A service called ClipCard could make such searches simpler: it looks simultaneously through a number of cloud-based sources—including Dropbox, Box, Google Drive, and contacts on LinkedIn—and summarizes each result on a little card, along with a link to open the file or contact in question. If you’re looking for a photo and you know the word “pineapple” is part of the file name, for instance, you could type in “image” and “pineapple,” and ClipCard should bring up all images with “pineapple” in the name that are stored on connected services.
ClipCard, which is offering an invite-only beta test this month, will start out as a Web app, which means you will be able to access it via a Web browser. The company plans to roll its tool out to all comers before the end of the year and is working on native apps that it expects to make available early next year. While ClipCard will start out free, the company’s president, Timothy Kearns, says it may make money by charging businesses and charging for certain services.
ClipCard is one of a handful of tools that let you search for digital stuff stored in different places. On the iPhone, for instance, Spotlight can search e-mail, messages, applications, and contacts, and an app called In-App Search is intended for searching within a number of apps you’ve got on your phone (in my experience, at least, it didn’t do so hot).
ClipCard users can search by topic, tag, file type, source, or content included in the file description. ClipCard doesn’t copy any of the content it searches through; rather, it extracts metadata associated with it, Kearns says.

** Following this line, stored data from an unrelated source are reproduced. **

(* ===== verification/Console.v ===== *)
(** * The account console (packages/console/src)

    nostr.ts and api.ts: the tokens the console signs and the requests it
    makes, against the verifiers of the proxy ([Bud11], [Nip98]); and the state
    of the pricing page, from which plans are bought. *)

From Stdlib Require Import QArith Ascii.
From S2P Require Import Prelude Js Http Db Nip98 Bud11.
#[local] Open Scope Z_scope.

Section Console.
Context `{Nostr}.

(** ** nostr.ts *)

(** [window.nostr]: its [signEvent], when an extension is there. *)
Definition extension : Type := option (EventTemplate -> exc string Event).

Record Identities := { id_pubkey : string; id_npub : string; id_sk : option secretKey }.

Definition sign (nostr : extension) (identities : Identities) (template : EventTemplate) : exc string string :=
  let encoded e := "Nostr " +:+ encodeEvent e in
  match nostr, id_sk identities with
  | Some signEvent, _ => match signEvent template with Ok e => Ok (encoded e) | Throw m => Throw m end
  | None, Some sk => Ok (encoded (finalizeEvent template sk))
  | None, None => Throw "No signer available"
  end.

(** [now] in seconds. *)
Definition blossom_template (now : Z) (action : string) (hash message : option string) : EventTemplate :=
  {| tm_kind := 24242; tm_created_at := now;
     tm_content := default (action +:+ " via Blossom console") message;
     tm_tags := [["t"; action]] ++
       match given hash with Some h => [["x"; h]] | None => [] end ++
       [["expiration"; Z_to_string (now + 300)]] |}.

Definition blossomAuth (nostr : extension) (identities : Identities) (now : Z) (action : string)
    (hash message : option string) : exc string string :=
  sign nostr identities (blossom_template now action hash message).

Definition nip98_template (now : Z) (url method : string) (body : option jsval) : EventTemplate :=
  {| tm_kind := 27235; tm_created_at := now; tm_content := "";
     tm_tags := [["u"; url]; ["method"; toUpperCase method]] ++
       match body with Some b => [["payload"; sha256 (stringify b)]] | None => [] end |}.

Definition nip98Auth (nostr : extension) (identities : Identities) (now : Z) (url method : string)
    (body : option jsval) : exc string string :=
  sign nostr identities (nip98_template now url method body).

(** [connectSigner] without an extension keeps a key of its own; [stored] is
    the one in localStorage, [fresh] a random one with its text. *)
Definition connectSigner (nostr : option (exc string string)) (stored : option string)
    (fresh : secretKey * string) : exc string Identities * option string :=
  match nostr with
  | Some (Ok pubkey) => (Ok {| id_pubkey := pubkey; id_npub := npubEncode pubkey; id_sk := None |}, stored)
  | Some (Throw e) => (Throw e, stored)
  | None =>
      let identity sk := {| id_pubkey := getPublicKey sk; id_npub := npubEncode (getPublicKey sk); id_sk := Some sk |} in
      match stored with
      | Some s =>
          if starts_with "nsec1" s then
            match nsecDecode s with Some sk => (Ok (identity sk), stored) | None => (Throw "bad stored dev key", stored) end
          else (Ok (identity (fst fresh)), Some (snd fresh))
      | None => (Ok (identity (fst fresh)), Some (snd fresh))
      end
  end.

(** ** api.ts *)

Record ConsoleEnv := { ce_backend : string; ce_blossom : string; ce_origin : string; encodeURIComponent : string -> string }.

Definition url_of (base path : string) : string := strip_slashes base +:+ path.

Definition absolute (env : ConsoleEnv) (base path : string) : string :=
  let target := url_of base path in
  if starts_with "http://" (toLowerCase target) || starts_with "https://" (toLowerCase target) then target
  else ce_origin env +:+ target.

(** A request as it goes out. *)
Record ConsoleRequest := { cr_method : string; cr_url : string; cr_auth : option string; cr_body : option jsval }.

Inductive ConsoleCall :=
| CGetStorage | CGetAccount
| CListBlobs (page pageSize : Z) | CListNotifications (page : Z)
| CDeleteBlob (hash : string)
| CListTiers | CAvailability | CMyInvoices | CGetMe | CSubscription
| CGenerateInvoice (plan : string) (termsAccepted : bool) (termsVersion : string)
| CAdminGet (path query : string)
| CAdminSend (method path : string) (body : option jsval).

Definition blossom_get (nostr : extension) (ids : Identities) (env : ConsoleEnv) (now : Z) (action path : string)
  : exc string ConsoleRequest := (
  let! auth := blossomAuth nostr ids now action None None in
  Ok {| cr_method := "GET"; cr_url := url_of (ce_blossom env) path; cr_auth := Some auth; cr_body := None |})%exc.

Definition signed_call (nostr : extension) (ids : Identities) (env : ConsoleEnv) (now : Z) (base method path : string)
    (body : option jsval) : exc string ConsoleRequest := (
  let! auth := nip98Auth nostr ids now (absolute env base path) method body in
  Ok {| cr_method := method; cr_url := url_of base path; cr_auth := Some auth; cr_body := body |})%exc.

Definition console_request (nostr : extension) (ids : Identities) (env : ConsoleEnv) (now : Z) (c : ConsoleCall)
  : exc string ConsoleRequest := (
  match c with
  | CGetStorage => blossom_get nostr ids env now "get" "/storage"
  | CGetAccount => blossom_get nostr ids env now "get" "/account"
  | CListBlobs page pageSize =>
      blossom_get nostr ids env now "list" ("/account/blobs?page=" +:+ Z_to_string page +:+ "&pageSize=" +:+ Z_to_string pageSize)
  | CListNotifications page =>
      blossom_get nostr ids env now "list" ("/account/notifications?page=" +:+ Z_to_string page +:+ "&pageSize=25")
  | CDeleteBlob hash =>
      let! auth := blossomAuth nostr ids now "delete" (Some hash) None in
      Ok {| cr_method := "DELETE"; cr_url := url_of (ce_blossom env) ("/" +:+ hash); cr_auth := Some auth; cr_body := None |}
  | CListTiers => Ok {| cr_method := "GET"; cr_url := url_of (ce_backend env) "/api/tiers/storage"; cr_auth := None; cr_body := None |}
  | CAvailability =>
      Ok {| cr_method := "GET"; cr_url := url_of (ce_backend env) "/api/storage/availability"; cr_auth := None; cr_body := None |}
  | CMyInvoices => signed_call nostr ids env now (ce_backend env) "GET" "/api/invoices" None
  | CGetMe => signed_call nostr ids env now (ce_backend env) "GET" "/api/auth/me" None
  | CSubscription => signed_call nostr ids env now (ce_backend env) "GET" "/api/storage/subscription" None
  | CGenerateInvoice plan accepted version =>
      signed_call nostr ids env now (ce_backend env) "POST" "/api/generate-invoice/storage"
        (Some (JObj [("plan", JStr plan); ("termsAccepted", JBool accepted); ("termsVersion", JStr version)]))
  | CAdminGet path query => signed_call nostr ids env now (ce_blossom env) "GET" (path +:+ query) None
  | CAdminSend method path body => signed_call nostr ids env now (ce_blossom env) method path body
  end)%exc.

Ryan Cunningham, ClipCard’s product head, showed me how it works with a search for “Henry”—the name of his newborn son. A map view let him see files related to the baby that included location data (in this case, some photos), and he could switch over to the regular card view to see other Henry-related items like a Google Docs spreadsheet chronicling the baby’s eating, sleeping, and pooping.
“All we’re trying to do is decrease the amount of clicks and the amount of speed for getting to your stuff,” he says. “Getting you out of those silos of ‘Let’s search in this place and this place and this place.’ Just search across it.”